Nic is the matriarch of the family, so she puts her foot down. She doesn’t even know the guy, but her kids convince her to have him over for family lunch. Finally, Paul and Jules meet. Everyone seems to like Paul, except for Nic – it’s her family and she’s feeling left out. Jules is also starting her new business venture with a landscaping business, and Paul decides to get her the first gig.
With Nic working, and Jules working, their relationship is even more strained and Jules falls back on Paul, who despite his cool being — no strings attached kind of way — realizes that he’s an older man… he needs to settle down, but instead of falling for the woman who’s available and willing to start a life with him, he tells her straight that she’s not the one. Because, I actually think that despite him telling Jules that fooling around behind Nic’s back is wrong, he actually deluded himself into taking what’s already there.

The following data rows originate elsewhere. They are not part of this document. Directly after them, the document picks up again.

(** * Cluster similarity network: layout, filtering, caching, selection

    A shallow embedding of the knowledge-graph front end
    ([frontend/js/knowledge-graph.js], the visualization manager and the
    concept-tree renderer) together with the properties its specification
    states about it.

    JavaScript numbers are IEEE 754 binary64 values and are modelled by
    Rocq's primitive floats, whose operations are the same correctly
    rounded ones.  JavaScript objects used as dictionaries are finite maps
    keyed by strings.  Node and cluster identifiers are represented by
    their [String(id)] image, which is the only way the code ever uses
    them (as property keys, in template strings, through [String(...)]). *)

From Stdlib Require Import Floats ZArith List Bool.
From stdpp Require Import gmap strings list sorting pretty.

Set Warnings "-inexact-float,-register-all".

(* ===================================================================== *)
(** * Part I.  The embedding                                              *)
(* ===================================================================== *)

(** ** JavaScript numbers *)

Module JS.

(** [ToBoolean] on a number: [0], [-0] and [NaN] are falsy. *)
Definition truthy (v : float) : bool :=
  negb (PrimFloat.eqb v 0) && negb (PrimFloat.is_nan v).

(** [v || d] where [v] is a number. *)
Definition or_else (v d : float) : float :=
  if truthy v then v else d.
(** X15.  A PUBLISH handled a second time, in the running phase, sends
    the same messages to the same simulators and leaves the variables
    as the first left them: the flag [messages_pending] is set, not
    counted. *)
Theorem publish_twice_is_publish_once
    st (fsender ftype ftopic : zframe) (rest : list zframe) :
  data ftype = PUBLISH →
  is_Some (name_to_index st !! data fsender) →
  length (simulators st) = n_sims st →
  (do_trace st = true → rest ≠ []) →
  ∃ st' out,
    step st (fsender :: ftype :: ftopic :: rest) = Continue st' out
    ∧ step st' (fsender :: ftype :: ftopic :: rest) = Continue st' out.
Proof.
  intros Htype [index Hindex] Hlen Hvalue.
  assert (∀ st0, name_to_index st0 = name_to_index st →
            length (simulators st0) = n_sims st0 →
            do_trace st0 = do_trace st →
            step st0 (fsender :: ftype :: ftopic :: rest)
            = Continue
                (with_simulators st0
                   (deliver (data ftopic) <$> simulators st0))
                (publish_trace st0 (data ftopic) rest
                 ++ (forward_message (data <$> ftype :: ftopic :: rest)
                       <$> subscribers (data ftopic) (simulators st0))))
    as Hstep.
  { intros st0 Hmap Hlen0 Htrace. rewrite step_publish by done.
    unfold on_publish, publish_trace. rewrite Hmap, Hindex, Htrace.
    destruct (do_trace st).
    - destruct rest as [|fvalue rest']; [by destruct Hvalue|].
      by rewrite fan_out_running.
    - rewrite fan_out_running by done. by destruct rest. }
  eexists _, _. split; [by apply Hstep|].
  rewrite Hstep; [|done|by simpl; rewrite length_fmap|done].
  assert (∀ sims : SimVec,
            deliver (data ftopic) <$> (deliver (data ftopic) <$> sims)
            = deliver (data ftopic) <$> sims) as Hidem.
  { intros sims. rewrite <- list_fmap_compose. apply list_fmap_ext.
    intros _ r _. simpl. unfold deliver.
    destruct (decide (data ftopic ∈ subscription_values r)); simpl;
      [by rewrite decide_True|by rewrite decide_False]. }
  assert (∀ sims : SimVec,
            subscribers (data ftopic) (deliver (data ftopic) <$> sims)
            = deliver (data ftopic) <$> subscribers (data ftopic) sims)
    as Hsubs.
  { intros sims. unfold subscribers.
    induction sims as [|r sims IH]; [done|].
    assert (subscription_values (deliver (data ftopic) r)
            = subscription_values r) as Hvalues
      by (unfold deliver; by destruct (decide _)).
    rewrite fmap_cons, !filter_cons. cbv beta. rewrite Hvalues, IH.
    by destruct (decide (data ftopic ∈ subscription_values r)). }
  unfold with_simulators. simpl. rewrite Hidem, Hsubs.
  f_equal. unfold publish_trace. simpl. f_equal.
  rewrite <- list_fmap_compose. apply list_fmap_ext.
  intros _ r _. simpl. unfold forward_message, deliver.
  by destruct (decide _).
Qed.

(** ** Numbers on the command line and on the wire *)

Section Numbers.

Lemma digit_of_range a d : digit_of a = Some d → 0 <= d <= 9.
Proof.
  unfold digit_of. case_bool_decide; [|done]. intros [= <-]. lia.
Qed.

It’s great of the script to get us to think that Paul could actually fall in love with Jules character, even though it might have been purely physical for her. We also never see him as the “bad character” because he’s never forcefully intruding. During the whole film, we never wish him the worst. However, at that point in the film where everything is falling down, and Paul tells Jules that they could be together… with the kids, that’s when he becomes the threat to Nic’s family unit, so when he knocks on the door and Nic tells him to stop trying to take over her family~ She might be hurtful, she doesn’t need to feel sympathy for him. Then, Paul’s gone.
Because he’s gone without being able to say anything, to have his outburst, we feel bad for him. We wish he had been able to voice his opinion, the fact that we didn’t think “wow, I’m glad he’s gone” is telling us that Paul is not bad.
The relationship between Nic and Jules takes a hit. The family gets angry at Jules, the kids feel it’s their fault for bringing Paul into their lives. It was like letting Paul play in their sand castle, and he decides to pour water on the weakest bit of that castle. Them dropping Joni off in college, and Laser seeing his moms beginning to hold hands as they drive off doesn’t mean they will live happily ever after. It was more like the family is going to try to fix that part of the sand castle that’s falling apart. The castle might have a better construction, or it might fall apart.
Once/if we get our sand castle back in shape, we might let Paul back to play with us.
It’s just complicated real life drama, messy. I’ll take this ending over a happily ever after, or a they divorced without even trying. In any case, if Moore’s character had decided to try with Paul — leaving the kids with Nic — the film would have seemed like the first part of the story.
So what say you? Is it really anti-male if we sympathize with Paul?